§ EXERCISE:
Counting the line with "NATS, for the" as the last one, copy out the lines of the data exactly from the first onward.

(Collected data)
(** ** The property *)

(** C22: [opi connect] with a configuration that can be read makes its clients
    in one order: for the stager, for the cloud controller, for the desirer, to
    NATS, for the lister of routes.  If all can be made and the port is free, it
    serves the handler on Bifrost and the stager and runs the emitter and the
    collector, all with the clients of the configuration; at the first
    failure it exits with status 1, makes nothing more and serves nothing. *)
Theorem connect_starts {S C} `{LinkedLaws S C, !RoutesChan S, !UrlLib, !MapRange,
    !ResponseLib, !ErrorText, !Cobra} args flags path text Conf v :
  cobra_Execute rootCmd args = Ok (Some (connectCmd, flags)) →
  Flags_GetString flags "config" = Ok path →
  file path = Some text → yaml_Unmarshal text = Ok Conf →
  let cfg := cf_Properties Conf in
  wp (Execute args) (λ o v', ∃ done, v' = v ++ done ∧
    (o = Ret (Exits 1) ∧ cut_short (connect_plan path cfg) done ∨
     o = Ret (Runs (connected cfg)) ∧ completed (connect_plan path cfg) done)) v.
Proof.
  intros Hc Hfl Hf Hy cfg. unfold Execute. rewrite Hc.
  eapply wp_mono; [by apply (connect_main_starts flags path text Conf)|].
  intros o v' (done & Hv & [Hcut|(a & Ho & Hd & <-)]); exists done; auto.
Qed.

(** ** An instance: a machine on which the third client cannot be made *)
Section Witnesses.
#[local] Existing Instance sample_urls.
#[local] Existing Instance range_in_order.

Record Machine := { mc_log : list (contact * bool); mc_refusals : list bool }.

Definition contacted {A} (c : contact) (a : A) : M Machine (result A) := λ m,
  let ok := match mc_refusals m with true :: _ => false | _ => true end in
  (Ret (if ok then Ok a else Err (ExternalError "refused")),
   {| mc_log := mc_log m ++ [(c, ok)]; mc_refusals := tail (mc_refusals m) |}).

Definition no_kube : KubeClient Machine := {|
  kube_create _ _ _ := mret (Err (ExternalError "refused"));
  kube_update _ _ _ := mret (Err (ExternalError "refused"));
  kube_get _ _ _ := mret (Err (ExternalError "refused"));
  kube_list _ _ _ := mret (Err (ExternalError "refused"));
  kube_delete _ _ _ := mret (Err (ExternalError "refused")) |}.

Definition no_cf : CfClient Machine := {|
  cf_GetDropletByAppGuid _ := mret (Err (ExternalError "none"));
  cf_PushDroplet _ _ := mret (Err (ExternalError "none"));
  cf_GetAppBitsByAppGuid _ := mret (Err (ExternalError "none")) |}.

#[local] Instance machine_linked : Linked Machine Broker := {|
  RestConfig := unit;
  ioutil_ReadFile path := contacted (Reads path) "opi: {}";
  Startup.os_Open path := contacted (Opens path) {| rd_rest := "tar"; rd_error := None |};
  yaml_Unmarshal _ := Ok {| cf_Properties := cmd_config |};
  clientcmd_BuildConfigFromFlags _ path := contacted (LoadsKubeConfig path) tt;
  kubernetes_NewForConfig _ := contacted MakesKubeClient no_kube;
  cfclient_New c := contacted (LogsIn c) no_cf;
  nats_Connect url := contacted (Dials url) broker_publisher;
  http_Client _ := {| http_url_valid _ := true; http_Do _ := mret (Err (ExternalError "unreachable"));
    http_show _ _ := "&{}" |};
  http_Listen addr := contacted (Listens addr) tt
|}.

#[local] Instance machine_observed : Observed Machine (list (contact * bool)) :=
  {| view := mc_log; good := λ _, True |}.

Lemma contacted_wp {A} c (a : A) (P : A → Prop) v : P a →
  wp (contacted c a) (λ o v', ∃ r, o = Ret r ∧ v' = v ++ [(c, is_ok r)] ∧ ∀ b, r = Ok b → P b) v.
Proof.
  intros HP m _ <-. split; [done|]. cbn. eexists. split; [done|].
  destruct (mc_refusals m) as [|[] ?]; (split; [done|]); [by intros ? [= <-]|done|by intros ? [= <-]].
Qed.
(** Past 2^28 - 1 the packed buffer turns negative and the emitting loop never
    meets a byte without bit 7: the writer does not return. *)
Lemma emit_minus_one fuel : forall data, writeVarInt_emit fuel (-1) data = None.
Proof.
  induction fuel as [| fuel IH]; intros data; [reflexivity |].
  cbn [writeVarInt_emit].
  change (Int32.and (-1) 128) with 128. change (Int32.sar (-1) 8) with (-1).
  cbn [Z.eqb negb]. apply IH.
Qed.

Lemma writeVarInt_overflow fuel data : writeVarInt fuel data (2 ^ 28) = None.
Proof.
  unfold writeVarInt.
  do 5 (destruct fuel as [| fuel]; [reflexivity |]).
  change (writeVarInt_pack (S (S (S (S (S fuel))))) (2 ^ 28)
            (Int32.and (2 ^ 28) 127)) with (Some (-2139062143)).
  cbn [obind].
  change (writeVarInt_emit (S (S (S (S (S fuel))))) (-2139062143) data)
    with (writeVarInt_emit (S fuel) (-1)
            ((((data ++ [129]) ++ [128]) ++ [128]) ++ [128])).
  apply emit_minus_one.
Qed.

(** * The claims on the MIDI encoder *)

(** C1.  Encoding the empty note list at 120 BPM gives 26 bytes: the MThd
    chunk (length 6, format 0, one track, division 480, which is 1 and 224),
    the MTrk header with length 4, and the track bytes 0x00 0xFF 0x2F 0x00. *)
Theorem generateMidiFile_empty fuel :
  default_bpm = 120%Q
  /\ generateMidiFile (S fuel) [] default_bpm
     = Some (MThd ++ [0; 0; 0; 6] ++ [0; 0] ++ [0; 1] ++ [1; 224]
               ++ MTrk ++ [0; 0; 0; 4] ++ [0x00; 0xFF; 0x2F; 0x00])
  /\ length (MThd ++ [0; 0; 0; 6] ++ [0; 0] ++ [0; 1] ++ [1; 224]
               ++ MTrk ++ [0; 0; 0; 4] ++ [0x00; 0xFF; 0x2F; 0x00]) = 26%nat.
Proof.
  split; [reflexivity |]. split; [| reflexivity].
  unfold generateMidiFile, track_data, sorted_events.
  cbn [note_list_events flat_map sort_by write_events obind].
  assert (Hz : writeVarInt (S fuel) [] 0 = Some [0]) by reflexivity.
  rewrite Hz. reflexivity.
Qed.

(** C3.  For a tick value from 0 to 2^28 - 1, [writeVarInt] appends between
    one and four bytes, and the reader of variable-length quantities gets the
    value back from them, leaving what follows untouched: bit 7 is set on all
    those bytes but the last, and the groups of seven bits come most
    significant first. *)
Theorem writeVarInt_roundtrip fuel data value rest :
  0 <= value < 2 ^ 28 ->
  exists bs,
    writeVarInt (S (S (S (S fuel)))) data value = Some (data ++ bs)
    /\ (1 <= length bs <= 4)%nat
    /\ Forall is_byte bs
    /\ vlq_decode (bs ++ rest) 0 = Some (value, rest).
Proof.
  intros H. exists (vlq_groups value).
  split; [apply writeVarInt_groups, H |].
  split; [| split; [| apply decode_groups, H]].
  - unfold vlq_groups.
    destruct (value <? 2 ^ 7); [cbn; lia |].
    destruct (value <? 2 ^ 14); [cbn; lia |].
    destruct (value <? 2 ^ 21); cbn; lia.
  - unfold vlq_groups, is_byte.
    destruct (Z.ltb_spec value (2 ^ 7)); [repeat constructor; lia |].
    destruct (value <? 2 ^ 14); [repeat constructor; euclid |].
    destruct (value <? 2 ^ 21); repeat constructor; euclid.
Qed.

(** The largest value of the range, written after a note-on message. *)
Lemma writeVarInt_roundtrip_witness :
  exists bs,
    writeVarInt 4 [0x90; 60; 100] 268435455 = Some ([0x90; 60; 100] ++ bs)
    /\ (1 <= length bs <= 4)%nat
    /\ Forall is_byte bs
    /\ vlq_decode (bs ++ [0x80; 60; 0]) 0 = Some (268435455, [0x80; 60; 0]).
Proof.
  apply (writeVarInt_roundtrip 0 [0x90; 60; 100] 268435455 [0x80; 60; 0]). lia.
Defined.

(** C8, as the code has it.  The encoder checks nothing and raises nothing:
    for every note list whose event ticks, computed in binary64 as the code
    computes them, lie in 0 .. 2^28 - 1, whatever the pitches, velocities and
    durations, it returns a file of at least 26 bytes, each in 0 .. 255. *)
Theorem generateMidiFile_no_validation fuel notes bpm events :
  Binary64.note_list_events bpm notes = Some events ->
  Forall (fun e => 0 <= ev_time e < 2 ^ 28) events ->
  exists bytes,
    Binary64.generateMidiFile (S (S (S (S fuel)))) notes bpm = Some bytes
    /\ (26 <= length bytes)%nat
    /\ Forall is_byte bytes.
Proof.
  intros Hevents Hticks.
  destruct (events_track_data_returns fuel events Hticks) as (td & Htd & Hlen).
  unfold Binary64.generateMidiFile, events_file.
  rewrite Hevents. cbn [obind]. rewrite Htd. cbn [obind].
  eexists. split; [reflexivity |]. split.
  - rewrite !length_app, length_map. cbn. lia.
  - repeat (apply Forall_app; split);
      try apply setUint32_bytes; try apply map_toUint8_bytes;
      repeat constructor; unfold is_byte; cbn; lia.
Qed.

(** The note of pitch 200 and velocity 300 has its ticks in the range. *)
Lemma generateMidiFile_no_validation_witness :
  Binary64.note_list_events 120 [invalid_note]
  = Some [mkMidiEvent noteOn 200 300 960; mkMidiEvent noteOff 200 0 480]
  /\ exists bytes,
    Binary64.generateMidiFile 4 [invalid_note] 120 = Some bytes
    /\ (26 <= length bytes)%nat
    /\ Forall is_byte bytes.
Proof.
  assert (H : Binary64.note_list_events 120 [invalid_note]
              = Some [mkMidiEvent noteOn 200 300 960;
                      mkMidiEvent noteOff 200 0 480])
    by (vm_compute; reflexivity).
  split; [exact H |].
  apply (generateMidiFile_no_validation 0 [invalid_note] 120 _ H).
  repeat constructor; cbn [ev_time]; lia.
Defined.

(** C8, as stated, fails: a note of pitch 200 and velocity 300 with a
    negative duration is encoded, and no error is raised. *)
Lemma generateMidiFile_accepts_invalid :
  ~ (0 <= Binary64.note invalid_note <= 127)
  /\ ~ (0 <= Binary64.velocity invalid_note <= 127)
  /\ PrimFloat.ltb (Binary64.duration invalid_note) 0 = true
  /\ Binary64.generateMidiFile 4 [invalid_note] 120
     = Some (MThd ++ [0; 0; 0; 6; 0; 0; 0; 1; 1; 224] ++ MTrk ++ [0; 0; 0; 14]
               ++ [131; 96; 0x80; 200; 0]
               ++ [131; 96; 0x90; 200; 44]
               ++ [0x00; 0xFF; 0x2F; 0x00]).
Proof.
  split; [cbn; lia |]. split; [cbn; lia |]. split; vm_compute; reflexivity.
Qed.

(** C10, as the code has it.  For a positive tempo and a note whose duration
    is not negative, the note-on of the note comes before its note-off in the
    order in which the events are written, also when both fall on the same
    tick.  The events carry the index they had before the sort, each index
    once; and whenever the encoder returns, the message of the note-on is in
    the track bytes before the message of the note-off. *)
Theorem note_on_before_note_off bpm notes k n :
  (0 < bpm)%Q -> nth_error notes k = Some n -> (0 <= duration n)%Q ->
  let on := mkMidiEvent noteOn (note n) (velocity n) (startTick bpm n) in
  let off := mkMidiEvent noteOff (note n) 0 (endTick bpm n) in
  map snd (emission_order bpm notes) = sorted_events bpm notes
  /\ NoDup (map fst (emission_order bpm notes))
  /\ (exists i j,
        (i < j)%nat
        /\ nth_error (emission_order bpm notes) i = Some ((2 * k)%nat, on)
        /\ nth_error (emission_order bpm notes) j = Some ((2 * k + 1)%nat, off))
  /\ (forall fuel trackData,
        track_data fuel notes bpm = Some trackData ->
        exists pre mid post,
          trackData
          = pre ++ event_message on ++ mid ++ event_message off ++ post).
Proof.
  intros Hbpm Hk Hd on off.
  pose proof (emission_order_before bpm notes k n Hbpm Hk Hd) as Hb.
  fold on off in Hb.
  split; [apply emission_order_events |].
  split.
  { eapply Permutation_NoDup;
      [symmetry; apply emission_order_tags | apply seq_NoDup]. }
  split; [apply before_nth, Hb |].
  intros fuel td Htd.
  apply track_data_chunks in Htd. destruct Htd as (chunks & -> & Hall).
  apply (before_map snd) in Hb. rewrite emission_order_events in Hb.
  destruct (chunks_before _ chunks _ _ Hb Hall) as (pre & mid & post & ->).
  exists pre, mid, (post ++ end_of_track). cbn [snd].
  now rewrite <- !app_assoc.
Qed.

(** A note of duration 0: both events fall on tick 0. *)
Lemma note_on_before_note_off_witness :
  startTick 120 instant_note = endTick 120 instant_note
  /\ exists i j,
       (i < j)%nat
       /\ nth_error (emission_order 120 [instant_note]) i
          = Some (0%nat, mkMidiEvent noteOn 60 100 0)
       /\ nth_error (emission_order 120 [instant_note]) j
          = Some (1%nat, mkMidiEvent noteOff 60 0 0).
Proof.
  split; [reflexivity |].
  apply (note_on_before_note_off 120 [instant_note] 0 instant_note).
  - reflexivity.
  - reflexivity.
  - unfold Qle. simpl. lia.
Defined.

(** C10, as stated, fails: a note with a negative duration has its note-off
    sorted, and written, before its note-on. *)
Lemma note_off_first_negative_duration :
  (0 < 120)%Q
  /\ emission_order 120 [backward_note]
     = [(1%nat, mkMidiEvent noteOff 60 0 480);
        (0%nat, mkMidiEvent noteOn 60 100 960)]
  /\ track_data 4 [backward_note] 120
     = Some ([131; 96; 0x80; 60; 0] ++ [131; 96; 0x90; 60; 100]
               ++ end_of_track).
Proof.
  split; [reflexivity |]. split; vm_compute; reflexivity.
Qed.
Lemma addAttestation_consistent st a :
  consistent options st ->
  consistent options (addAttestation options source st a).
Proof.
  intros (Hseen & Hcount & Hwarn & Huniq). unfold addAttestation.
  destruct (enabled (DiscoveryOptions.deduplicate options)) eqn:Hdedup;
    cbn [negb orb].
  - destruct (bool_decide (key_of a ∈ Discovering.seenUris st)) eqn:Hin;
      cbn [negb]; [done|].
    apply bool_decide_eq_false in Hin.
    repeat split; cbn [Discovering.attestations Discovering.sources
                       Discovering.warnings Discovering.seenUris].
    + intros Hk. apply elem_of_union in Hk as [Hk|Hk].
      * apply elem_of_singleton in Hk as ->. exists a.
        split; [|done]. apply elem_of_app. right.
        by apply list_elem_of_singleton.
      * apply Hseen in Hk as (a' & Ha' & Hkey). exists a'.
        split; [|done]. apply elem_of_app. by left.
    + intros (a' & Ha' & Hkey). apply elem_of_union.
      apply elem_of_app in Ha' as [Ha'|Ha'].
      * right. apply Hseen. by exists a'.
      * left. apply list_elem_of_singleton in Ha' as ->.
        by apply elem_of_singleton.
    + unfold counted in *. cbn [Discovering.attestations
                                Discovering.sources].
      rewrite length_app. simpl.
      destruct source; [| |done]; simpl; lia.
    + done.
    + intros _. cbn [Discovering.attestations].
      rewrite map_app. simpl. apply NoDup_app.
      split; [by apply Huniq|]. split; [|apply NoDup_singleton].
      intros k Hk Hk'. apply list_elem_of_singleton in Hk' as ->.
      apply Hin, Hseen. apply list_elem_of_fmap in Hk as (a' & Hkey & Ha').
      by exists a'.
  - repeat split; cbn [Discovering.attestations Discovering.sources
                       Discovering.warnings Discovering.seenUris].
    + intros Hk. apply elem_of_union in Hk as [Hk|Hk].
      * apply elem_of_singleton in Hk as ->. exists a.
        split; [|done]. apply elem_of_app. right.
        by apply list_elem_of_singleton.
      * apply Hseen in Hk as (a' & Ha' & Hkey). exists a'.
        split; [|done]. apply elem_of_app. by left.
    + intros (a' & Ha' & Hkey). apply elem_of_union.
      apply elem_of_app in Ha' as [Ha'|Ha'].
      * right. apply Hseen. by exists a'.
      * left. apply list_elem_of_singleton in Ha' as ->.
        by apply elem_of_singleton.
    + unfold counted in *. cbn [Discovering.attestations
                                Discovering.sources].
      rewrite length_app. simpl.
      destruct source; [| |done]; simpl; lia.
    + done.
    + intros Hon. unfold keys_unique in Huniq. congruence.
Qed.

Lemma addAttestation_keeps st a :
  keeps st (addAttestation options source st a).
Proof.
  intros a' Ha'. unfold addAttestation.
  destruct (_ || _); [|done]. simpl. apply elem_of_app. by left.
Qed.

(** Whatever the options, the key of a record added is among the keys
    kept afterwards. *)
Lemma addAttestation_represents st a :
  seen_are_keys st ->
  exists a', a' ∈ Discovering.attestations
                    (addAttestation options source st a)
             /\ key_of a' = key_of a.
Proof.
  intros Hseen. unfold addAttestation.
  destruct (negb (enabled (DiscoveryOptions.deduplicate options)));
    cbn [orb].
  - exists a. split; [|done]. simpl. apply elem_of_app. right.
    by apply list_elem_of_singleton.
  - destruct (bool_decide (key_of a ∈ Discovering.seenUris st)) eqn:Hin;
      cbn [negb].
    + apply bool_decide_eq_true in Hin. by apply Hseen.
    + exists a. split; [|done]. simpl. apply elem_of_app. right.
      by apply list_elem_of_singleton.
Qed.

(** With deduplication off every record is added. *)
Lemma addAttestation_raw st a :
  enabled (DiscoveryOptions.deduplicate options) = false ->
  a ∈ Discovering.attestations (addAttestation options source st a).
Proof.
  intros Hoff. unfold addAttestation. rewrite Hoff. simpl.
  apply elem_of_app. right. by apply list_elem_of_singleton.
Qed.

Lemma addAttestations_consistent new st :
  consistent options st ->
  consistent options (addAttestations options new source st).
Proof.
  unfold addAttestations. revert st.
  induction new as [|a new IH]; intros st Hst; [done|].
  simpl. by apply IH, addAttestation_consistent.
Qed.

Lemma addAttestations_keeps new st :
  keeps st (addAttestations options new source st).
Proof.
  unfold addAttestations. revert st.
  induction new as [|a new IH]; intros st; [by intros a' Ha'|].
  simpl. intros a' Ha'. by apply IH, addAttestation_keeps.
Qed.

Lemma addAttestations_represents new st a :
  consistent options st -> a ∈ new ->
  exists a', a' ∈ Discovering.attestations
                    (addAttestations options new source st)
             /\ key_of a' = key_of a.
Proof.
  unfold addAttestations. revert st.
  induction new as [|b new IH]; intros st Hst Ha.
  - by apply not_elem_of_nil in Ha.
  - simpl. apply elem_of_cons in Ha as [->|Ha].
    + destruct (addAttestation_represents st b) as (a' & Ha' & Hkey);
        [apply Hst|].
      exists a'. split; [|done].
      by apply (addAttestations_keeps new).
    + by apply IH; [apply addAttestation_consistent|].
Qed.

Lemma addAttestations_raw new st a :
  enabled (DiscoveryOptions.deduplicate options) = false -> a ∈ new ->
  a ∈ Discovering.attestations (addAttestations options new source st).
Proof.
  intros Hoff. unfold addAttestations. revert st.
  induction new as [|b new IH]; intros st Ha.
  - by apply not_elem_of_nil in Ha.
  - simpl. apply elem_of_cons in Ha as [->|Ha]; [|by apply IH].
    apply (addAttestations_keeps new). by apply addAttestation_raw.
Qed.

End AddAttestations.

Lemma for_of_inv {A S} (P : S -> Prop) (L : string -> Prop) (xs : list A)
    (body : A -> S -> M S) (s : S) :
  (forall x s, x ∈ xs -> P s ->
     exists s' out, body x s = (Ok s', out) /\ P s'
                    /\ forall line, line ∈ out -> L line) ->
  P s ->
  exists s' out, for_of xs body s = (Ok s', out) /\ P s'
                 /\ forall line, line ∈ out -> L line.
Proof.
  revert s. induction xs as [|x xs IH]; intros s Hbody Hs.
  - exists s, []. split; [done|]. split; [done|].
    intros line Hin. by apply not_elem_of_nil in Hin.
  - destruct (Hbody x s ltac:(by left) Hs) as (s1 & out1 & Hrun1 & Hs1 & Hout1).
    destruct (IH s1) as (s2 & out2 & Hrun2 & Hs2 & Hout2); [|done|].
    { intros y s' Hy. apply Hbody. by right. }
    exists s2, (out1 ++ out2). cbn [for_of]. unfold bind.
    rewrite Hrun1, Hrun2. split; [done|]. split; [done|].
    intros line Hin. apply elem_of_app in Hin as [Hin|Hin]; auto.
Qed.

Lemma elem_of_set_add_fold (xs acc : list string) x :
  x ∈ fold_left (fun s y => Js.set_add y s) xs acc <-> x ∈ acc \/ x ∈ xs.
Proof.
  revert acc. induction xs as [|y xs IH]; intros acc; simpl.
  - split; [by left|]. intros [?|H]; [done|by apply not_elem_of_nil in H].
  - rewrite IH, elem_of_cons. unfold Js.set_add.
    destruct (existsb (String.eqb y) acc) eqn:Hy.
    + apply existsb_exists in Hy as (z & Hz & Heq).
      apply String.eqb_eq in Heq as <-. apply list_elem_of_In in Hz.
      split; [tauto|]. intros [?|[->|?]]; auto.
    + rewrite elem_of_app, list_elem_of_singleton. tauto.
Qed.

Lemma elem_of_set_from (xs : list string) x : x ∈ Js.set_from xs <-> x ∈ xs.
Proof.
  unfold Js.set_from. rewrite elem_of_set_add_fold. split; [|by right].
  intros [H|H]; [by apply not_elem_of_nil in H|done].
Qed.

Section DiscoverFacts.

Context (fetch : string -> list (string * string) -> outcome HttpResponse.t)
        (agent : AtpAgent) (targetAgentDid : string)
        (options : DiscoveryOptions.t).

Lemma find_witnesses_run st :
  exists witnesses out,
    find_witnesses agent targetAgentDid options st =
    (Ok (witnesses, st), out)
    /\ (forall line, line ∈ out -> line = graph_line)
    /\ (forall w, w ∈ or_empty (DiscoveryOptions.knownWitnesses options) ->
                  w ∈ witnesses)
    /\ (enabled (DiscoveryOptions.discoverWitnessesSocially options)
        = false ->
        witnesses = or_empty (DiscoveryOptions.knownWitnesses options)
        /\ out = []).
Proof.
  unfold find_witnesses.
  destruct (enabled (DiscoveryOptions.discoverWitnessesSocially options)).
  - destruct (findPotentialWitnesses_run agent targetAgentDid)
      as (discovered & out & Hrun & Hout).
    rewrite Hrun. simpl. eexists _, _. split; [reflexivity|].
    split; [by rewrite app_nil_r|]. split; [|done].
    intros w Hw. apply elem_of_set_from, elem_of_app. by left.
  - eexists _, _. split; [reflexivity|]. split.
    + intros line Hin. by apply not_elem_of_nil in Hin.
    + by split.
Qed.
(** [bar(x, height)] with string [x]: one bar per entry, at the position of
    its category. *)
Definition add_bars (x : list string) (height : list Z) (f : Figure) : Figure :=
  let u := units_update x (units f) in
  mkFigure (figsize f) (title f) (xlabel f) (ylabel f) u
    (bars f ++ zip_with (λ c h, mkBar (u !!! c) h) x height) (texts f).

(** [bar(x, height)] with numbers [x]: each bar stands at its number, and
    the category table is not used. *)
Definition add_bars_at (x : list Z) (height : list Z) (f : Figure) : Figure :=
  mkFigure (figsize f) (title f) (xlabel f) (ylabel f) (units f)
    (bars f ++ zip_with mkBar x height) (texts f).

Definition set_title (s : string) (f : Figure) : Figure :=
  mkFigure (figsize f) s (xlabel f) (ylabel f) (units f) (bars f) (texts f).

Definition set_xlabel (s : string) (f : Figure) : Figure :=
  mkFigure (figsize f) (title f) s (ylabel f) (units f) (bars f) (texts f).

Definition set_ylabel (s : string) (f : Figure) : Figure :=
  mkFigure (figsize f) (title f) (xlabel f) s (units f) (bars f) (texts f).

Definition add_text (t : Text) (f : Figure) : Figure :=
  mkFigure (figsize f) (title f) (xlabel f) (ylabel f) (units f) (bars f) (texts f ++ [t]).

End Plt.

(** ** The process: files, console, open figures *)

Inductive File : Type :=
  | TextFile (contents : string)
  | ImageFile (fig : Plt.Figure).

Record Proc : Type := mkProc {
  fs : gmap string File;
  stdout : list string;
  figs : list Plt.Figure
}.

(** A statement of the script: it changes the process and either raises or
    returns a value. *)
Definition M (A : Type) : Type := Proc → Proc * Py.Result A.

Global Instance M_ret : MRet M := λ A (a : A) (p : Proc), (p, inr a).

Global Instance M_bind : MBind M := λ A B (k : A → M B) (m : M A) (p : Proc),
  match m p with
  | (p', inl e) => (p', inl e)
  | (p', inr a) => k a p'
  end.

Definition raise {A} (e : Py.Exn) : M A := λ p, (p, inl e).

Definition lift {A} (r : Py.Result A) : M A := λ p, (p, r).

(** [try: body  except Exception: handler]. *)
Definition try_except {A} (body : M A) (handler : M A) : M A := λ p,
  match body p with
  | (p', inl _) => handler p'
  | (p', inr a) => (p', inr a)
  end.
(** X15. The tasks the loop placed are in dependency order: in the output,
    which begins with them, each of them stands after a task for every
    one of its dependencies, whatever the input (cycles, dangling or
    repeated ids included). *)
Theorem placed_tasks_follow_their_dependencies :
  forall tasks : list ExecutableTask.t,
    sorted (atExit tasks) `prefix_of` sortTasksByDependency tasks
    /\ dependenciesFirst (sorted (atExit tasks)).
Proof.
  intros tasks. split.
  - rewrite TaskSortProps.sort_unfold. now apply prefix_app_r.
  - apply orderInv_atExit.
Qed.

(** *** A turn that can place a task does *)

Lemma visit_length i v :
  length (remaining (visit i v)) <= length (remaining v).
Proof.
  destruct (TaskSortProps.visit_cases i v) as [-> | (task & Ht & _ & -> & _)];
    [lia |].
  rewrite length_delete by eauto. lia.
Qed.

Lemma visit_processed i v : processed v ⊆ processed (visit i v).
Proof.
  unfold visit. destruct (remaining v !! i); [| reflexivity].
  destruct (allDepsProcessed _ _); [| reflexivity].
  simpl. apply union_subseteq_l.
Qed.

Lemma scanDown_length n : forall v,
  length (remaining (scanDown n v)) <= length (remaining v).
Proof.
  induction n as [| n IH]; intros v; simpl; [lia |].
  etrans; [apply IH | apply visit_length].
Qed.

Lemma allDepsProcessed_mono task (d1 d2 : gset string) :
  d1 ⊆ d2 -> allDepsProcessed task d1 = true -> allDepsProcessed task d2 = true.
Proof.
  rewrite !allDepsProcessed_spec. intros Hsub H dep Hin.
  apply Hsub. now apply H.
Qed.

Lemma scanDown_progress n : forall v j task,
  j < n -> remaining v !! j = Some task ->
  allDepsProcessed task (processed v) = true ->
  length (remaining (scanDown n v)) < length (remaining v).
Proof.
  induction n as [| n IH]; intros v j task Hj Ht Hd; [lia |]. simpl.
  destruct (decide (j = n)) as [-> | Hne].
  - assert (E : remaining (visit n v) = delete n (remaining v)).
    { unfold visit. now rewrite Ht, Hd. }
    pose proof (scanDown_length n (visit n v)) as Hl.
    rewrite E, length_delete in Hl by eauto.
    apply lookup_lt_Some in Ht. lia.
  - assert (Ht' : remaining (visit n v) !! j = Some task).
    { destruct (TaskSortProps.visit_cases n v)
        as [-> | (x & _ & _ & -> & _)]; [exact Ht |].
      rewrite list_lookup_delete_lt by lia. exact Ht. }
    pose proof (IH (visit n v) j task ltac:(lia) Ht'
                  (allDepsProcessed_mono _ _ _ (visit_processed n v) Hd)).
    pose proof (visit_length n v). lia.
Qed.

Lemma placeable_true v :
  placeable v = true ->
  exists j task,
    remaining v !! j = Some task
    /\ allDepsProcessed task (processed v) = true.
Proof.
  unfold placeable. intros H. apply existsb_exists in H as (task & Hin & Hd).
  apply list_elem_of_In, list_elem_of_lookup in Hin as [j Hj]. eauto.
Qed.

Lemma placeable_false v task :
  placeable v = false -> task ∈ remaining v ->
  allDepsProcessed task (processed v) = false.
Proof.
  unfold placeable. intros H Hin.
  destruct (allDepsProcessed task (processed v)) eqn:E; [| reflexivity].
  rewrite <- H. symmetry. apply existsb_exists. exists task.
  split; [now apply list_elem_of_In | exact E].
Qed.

§ EXPECTED OUTPUT:
(** ** The property *)

(** C22: [opi connect] with a configuration that can be read makes its clients
    in one order: for the stager, for the cloud controller, for the desirer, to
    NATS, for the lister of routes.  If all can be made and the port is free, it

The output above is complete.